Le monopole des experts-comptables est justifié et proportionné, selon la Cour de cassation

Le monopole des experts-comptables est justifié et proportionné, selon la Cour de cassation

13.03.2022

Gestion d'entreprise

Dans une affaire d’exercice illégal, la Haute juridiction estime que le monopole des experts-comptables est justifié par l'intérêt général et ne porte pas une atteinte disproportionnée à la liberté d'entreprendre.

La Cour de cassation s'est une nouvelle fois prononcée sur le monopole des experts-comptables, par l'intermédiaire d'une question prioritaire de constitutionnalité. A l'origine de cette QPC, deux personnes condamnées en appel pour exercice illégal de la profession d’expert-comptable et qui forment un pourvoi en cassation.

Cette question prioritaire de constitutionnalité porte sur les articles 2 et 20 de l’ordonnance du 19 septembre 1945 réglementant la profession comptable, selon lesquels "(...) exerce illégalement la profession d'expert-comptable celui qui, sans être inscrit au tableau de l'ordre en son propre nom et sous sa responsabilité, exécute habituellement des travaux prévus par les deux premiers alinéas de l'article 2 [travaux comptables] ou qui assure la direction suivie de ces travaux, en intervenant directement dans la tenue, la vérification, l'appréciation ou le redressement des comptes (...)" (article 20).

Les travaux visés par les deux premiers alinéas de l'article 2 de l'ordonnance de 1945, sont la révision et l'appréciation des comptabilités, l'attestation de leur régularité et de la sincérité des comptes de résultats ; la tenue, la centralisation, l'ouverture, l'arrêté, la surveillance, le redressement et la consolidation de ces comptabilités.

Sous-traitance d'experts-comptables à des non experts-comptables

La question posée est de savoir si l'interdiction du recours par les experts-comptables à des sous-traitants non inscrits au tableau de l’ordre des experts-comptables pour l’exécution de ces travaux comptables porte une atteinte disproportionnée à la liberté d’entreprendre. D'autant que les dispositions contestées n'établissent "aucune distinction, parmi ces travaux, selon la nature, l'objet et la finalité des documents comptables dressés et des prestations en cause", arguent les auteurs de la QPC.

Pour rappel, la liberté d’entreprendre est protégée par l'article 4 de la Déclaration des droits de l'homme et du citoyen de 1789.

Monopole justifié par l'intérêt général

Le 22 février dernier, la Cour de cassation a décidé de ne pas renvoyer cette question prioritaire de constitutionnalité au Conseil constitutionnel. Car elle ne présente pas un caractère sérieux.

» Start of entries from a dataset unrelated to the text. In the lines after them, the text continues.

(* ===== verification/Scheduler.v ===== *)
(** * The scheduler
      ([src/app/services/scheduler.py], [src/app/cronjobs/scheduler.py],
       [src/app/repos/scheduler_repo.py], [src/app/services/manual_quota.py] and
       the manual trigger of [src/app/routers/user/router.py]) *)

From Stdlib Require Import QArith Ascii String.
From S2P Require Import Prelude Json Binary64 Atomic Runs PublishPlan Pipeline.
Local Open Scope string_scope.
Local Open Scope Z_scope.

(** ** Decisions *)

Definition NON_TERMINAL_STATUSES : list string := ["waiting"; "ongoing"].

(** On the columns' text. *)
Definition request_in_pipeline (st ta_status : string) : bool :=
  if decide (st ∈ NON_TERMINAL_STATUSES) then true
  else String.eqb st "success" && bool_decide (ta_status ∈ NON_TERMINAL_STATUSES).

Record SchedulerCandidate := {
  cand_pubkey : string;
  cand_priority : Z;
  cand_interval_seconds : Z;
  cand_last_published : option Z;
  cand_last_failed_at : option Z;
  cand_enabled : bool;
}.

Definition RETRY_BACKOFF_SECONDS : Z := 3600.

(** [timedelta.total_seconds()] of a difference in microseconds. *)
Definition total_seconds (us : Z) : Q := fdiv us 1000000.

Definition admission_budget (target inflight : Z) (interactive_in_flight : bool) : Z :=
  if interactive_in_flight then 0 else Z.max 0 (target - inflight).

Definition is_overdue (c : SchedulerCandidate) (now : Z) : bool :=
  match cand_last_published c with
  | None => true
  | Some t => fle (inject_Z (cand_interval_seconds c)) (total_seconds (now - t))
  end.

Definition in_retry_backoff (c : SchedulerCandidate) (now backoff : Z) : bool :=
  match cand_last_failed_at c with
  | None => false
  | Some t => flt (total_seconds (now - t)) (inject_Z backoff)
  end.

Definition eligible (now backoff : Z) (c : SchedulerCandidate) : bool :=
  cand_enabled c && is_overdue c now && negb (in_retry_backoff c now backoff).

(** [_overdue_seconds]: never published is infinite. *)
Definition overdue_le (now : Z) (a b : SchedulerCandidate) : bool :=
  match cand_last_published a, cand_last_published b with
  | _, None => true
  | None, Some _ => false
  | Some x, Some y => fle (total_seconds (now - x)) (total_seconds (now - y))
  end.

(** [(priority, overdue)] of [b] is at most that of [a]: descending order. *)
Definition ranks_before (now : Z) (a b : SchedulerCandidate) : bool :=
  (cand_priority b <? cand_priority a)
  || ((cand_priority b =? cand_priority a) && overdue_le now b a).

Definition rank_overdue_candidates (candidates : list SchedulerCandidate) (now : Z)
  : list SchedulerCandidate :=
  stable_sort (ranks_before now) (filter (fun c => eligible now RETRY_BACKOFF_SECONDS c = true) candidates).

(** ** Which lane fills the next slot *)

Definition admitted (p : Z) (counts : list (Z * Z)) : Z := default 0 (dict_get p counts).

Definition sum (l : list Z) : Z := foldr Z.add 0 l.

Definition deficit (active : list Z) (counts : list (Z * Z)) (p : Z) : Q :=
  let total_weight := sum ((fun q => q + 1) <$> active) in
  let total_admitted := sum ((fun q => admitted q counts) <$> active) in
  let target := fdiv (p + 1) total_weight in
  let current := if total_admitted =? 0 then 0%Q else fdiv (admitted p counts) total_admitted in
  fsub target current.

(** [max(active, key=lambda p: (deficit(p), p))]: the first with the largest. *)
Definition lane_less (active : list Z) (counts : list (Z * Z)) (p q : Z) : bool :=
  flt (deficit active counts p) (deficit active counts q)
  || (fle (deficit active counts p) (deficit active counts q)
      && fle (deficit active counts q) (deficit active counts p) && (p <? q)).

Fixpoint best_lane (less : Z -> Z -> bool) (best : Z) (l : list Z) : Z :=
  match l with
  | [] => best
  | p :: l' => best_lane less (if less best p then p else best) l'
  end.

(** [max] of nothing raises; so does a share of zero weight. *)
Definition choose_admission_lane (active : list Z) (counts : list (Z * Z)) : res exn Z :=
  match active with
  | [] => Raise (OtherException "ValueError")
  | p :: l =>
      if sum ((fun q => q + 1) <$> active) =? 0 then Raise (OtherException "ZeroDivisionError")
      else Ok (best_lane (lane_less active counts) p l)
  end.

(** [max(active)]. *)
Definition strict_lane (active : list Z) : res exn Z :=
  match active with
  | [] => Raise (OtherException "ValueError")
  | p :: l => Ok (best_lane Z.ltb p l)
  end.

(** ** Candidates *)

Definition last_failed_at (pubkey : string) (s : Pipe) : option Z :=
  max_by id ((fun kr => updated_at kr.2) <$>
    filter (fun kr => owned_by pubkey kr.2 && bool_decide (status kr.2 = FAILURE) = true) (rows s)).

Definition candidate_of (default_policy : Policy) (s : Pipe) (pubkey : string) (o : Observer)
  : SchedulerCandidate :=
  let p := default default_policy (scheduling_id o ≫= (fun i => policies s !! i)) in
  {| cand_pubkey := pubkey; cand_priority := priority p;
     cand_interval_seconds := schedule_interval_seconds p; cand_enabled := enabled p;
     cand_last_published := last_time_published_graperank o;
     cand_last_failed_at := last_failed_at pubkey s |}.

Definition load_scheduler_candidates_on_db (platform : string) (default_policy : Policy) (s : Pipe)
  : list SchedulerCandidate :=
  (fun ko => candidate_of default_policy s ko.1 ko.2) <$>
    filter (fun ko => ko.1 <> platform
                      /\ any_request_in_pipeline_for_pubkey_on_db ko.1 s = false)
      (map_to_list (observers s)).

(** ** One cycle *)

(** [lanes.setdefault(candidate.priority, []).append(candidate)]. *)
Definition add_to_lane (l : list (Z * list SchedulerCandidate)) (c : SchedulerCandidate)
  : list (Z * list SchedulerCandidate) :=
  dict_set (cand_priority c) (default [] (dict_get (cand_priority c) l) ++ [c])%list l.

Definition bucket (ranked : list SchedulerCandidate) : list (Z * list SchedulerCandidate) :=
  foldl add_to_lane [] ranked.

Definition nonempty {A} (l : list A) : bool := match l with [] => false | _ => true end.
Definition active_lanes (l : list (Z * list SchedulerCandidate)) : list Z :=
  (filter (fun kq => nonempty kq.2 = true) l).*1.

(** [lanes[lane].pop(0)]. *)
Definition pop_lane (lane : Z) (l : list (Z * list SchedulerCandidate))
  : option (SchedulerCandidate * list (Z * list SchedulerCandidate)) :=
  match dict_get lane l with
  | Some (c :: q) => Some (c, dict_set lane q l)
  | _ => None
  end.

Section cycle.
Context {E : PipeEnv}.

Definition choose_lane (active : list Z) (counts : list (Z * Z)) : res exn Z :=
  if scheduler_fairness_enabled then choose_admission_lane active counts else strict_lane active.

(** The [while]; [left] is the number of candidates not yet looked at, which every
    round lowers. *)
Fixpoint admit_loop (left : nat) (budget enqueued : Z) (queues : list (Z * list SchedulerCandidate))
  : act Pipe Z :=
  match left with
  | O => mret enqueued
  | S left' =>
      if (enqueued <? budget) && nonempty (active_lanes queues) then
        counts ← Tx (reads admitted_counts) Ret;
        lane ← Ret (choose_lane (active_lanes queues) counts);
        match pop_lane lane queues with
        | None => throw KeyError
        | Some (c, queues') =>
            follows_someone ← Tx (reads (fun s => has_grapevine (clock s) (cand_pubkey c))) Ret;
            if negb follows_someone then admit_loop left' budget enqueued queues'
            else
              _ ← create_brainstorm_request "graperank" (cand_pubkey c) (cand_pubkey c) true false false SCHEDULED;
              _ ← Tx (writes (fun s => with_admitted s
                        (dict_set lane (admitted lane (admitted_counts s) + 1) (admitted_counts s)))) Ret;
              admit_loop left' budget (enqueued + 1) queues'
        end
      else mret enqueued
  end.

Definition run_cycle : act Pipe unit :=
  inflight ← Tx (reads count_scheduled_publishing_inflight_on_db) Ret;
  busy ← Tx (reads any_interactive_in_pipeline_on_db) Ret;
  let budget := admission_budget scheduler_inflight_target inflight busy in
  if budget <=? 0 then mret tt
  else
    default_policy ← Tx (reads get_default_scheduling_on_db) Ret;
    match default_policy with
    | None => mret tt
    | Some d =>
        candidates ← Tx (reads (load_scheduler_candidates_on_db platform_pubkey d)) Ret;
        now ← Tx (reads clock) Ret;
        let ranked := rank_overdue_candidates candidates now in
        _ ← admit_loop (length ranked) budget 0 (bucket ranked);
        mret tt
    end.

(** ** The manual quota *)

Record QuotaDecision := { allowed : bool; reset_at : option Z }.

Definition manual_quota_decision (count : Z) (oldest_in_window : option Z) (limit window_seconds now : Z)
  : QuotaDecision :=
  if count <? limit then {| allowed := true; reset_at := None |}
  else {| allowed := false; reset_at := Some (default now oldest_in_window + window_seconds * 1000000) |}.

Definition enforce_manual_quota (pubkey : string) : TX Pipe unit :=
  policy ← reads (get_scheduling_for_pubkey_on_db pubkey);
  match policy with
  | None => mret tt
  | Some p =>
      now ← reads clock;
      counted ← reads (count_successful_manual_runs_in_window_on_db pubkey
                         (now - manual_quota_window_seconds p * 1000000));
      let d := manual_quota_decision counted.1 counted.2 (manual_quota_limit p)
                 (manual_quota_window_seconds p) now in
      if allowed d then mret tt else raise (HTTPException 429)
  end.

(** [POST /user/graperank]; [block_minutes] when frequent requests are refused. *)
Definition create_graperank_calc_endpoint (block_minutes : option Z) (pubkey : string)
  : act Pipe BrainstormRequestInstance :=
  _ ← session (
    _ ← enforce_manual_quota pubkey;
    match block_minutes with
    | None => mret tt
    | Some m =>
        latest ← reads (select_latest_brainstorm_request_on_db pubkey);
        now ← reads clock;
        match latest with
        | Some kr => if now - m * 60 * 1000000 <? created_at kr.2 then raise (HTTPException 403) else mret tt
        | None => mret tt
        end
    end);
  create_brainstorm_request "graperank" pubkey pubkey true false false MANUAL.

End cycle.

La Haute juridiction estime tout d’abord que le monopole des experts-comptables est justifié par l’intérêt général. "La réglementation des opérations comptables énumérées par les deuxième et troisième alinéas de l'article 2 de l'ordonnance n° 45-2138 du 19 septembre 1945, réservées à la profession d'expert-comptable, dont l'indépendance vis à vis des donneurs d'ordre est garantie et qui est soumise à des obligations déontologiques, est justifiée par l'intérêt général".

Les travaux relevant du monopole des experts-comptables sont, selon la Cour de cassation : la tenue, la centralisation, l'ouverture, l'arrêté, la surveillance, le redressement et la consolidation les comptabilités, ainsi que l'organisation des comptabilités et l'analyse par les procédés de la technique comptable de la situation et du fonctionnement des entreprises et organismes sous leurs différents aspects économique, juridique et financier. A noter que la jurisprudence de la Cour de cassation est fluctuante sur l'inclusion de la tenue comptable dans le monopole des experts-comptables.

Atteinte proportionnée à la liberté d'entreprendre

Les magistrats ajoutent que l'interdiction faite aux experts-comptables, "dont l'exercice de la profession est protégé", de sous-traiter ces opérations comptables à des tiers non inscrits au tableau de l’ordre, est "une conséquence nécessaire de la réglementation de leur activité".

Ainsi, même s'il existe une atteinte à la liberté d’entreprendre, celle-ci est "proportionnée au but d'intérêt général", estime la Cour de cassation. En effet, "les missions réservées à l'expert-comptable, limitativement énumérées par les dispositions contestées [article 2 de l'ordonnance de 1945], relèvent de l'encadrement imposé par les finalités ci-dessus définies", justifient les magistrats.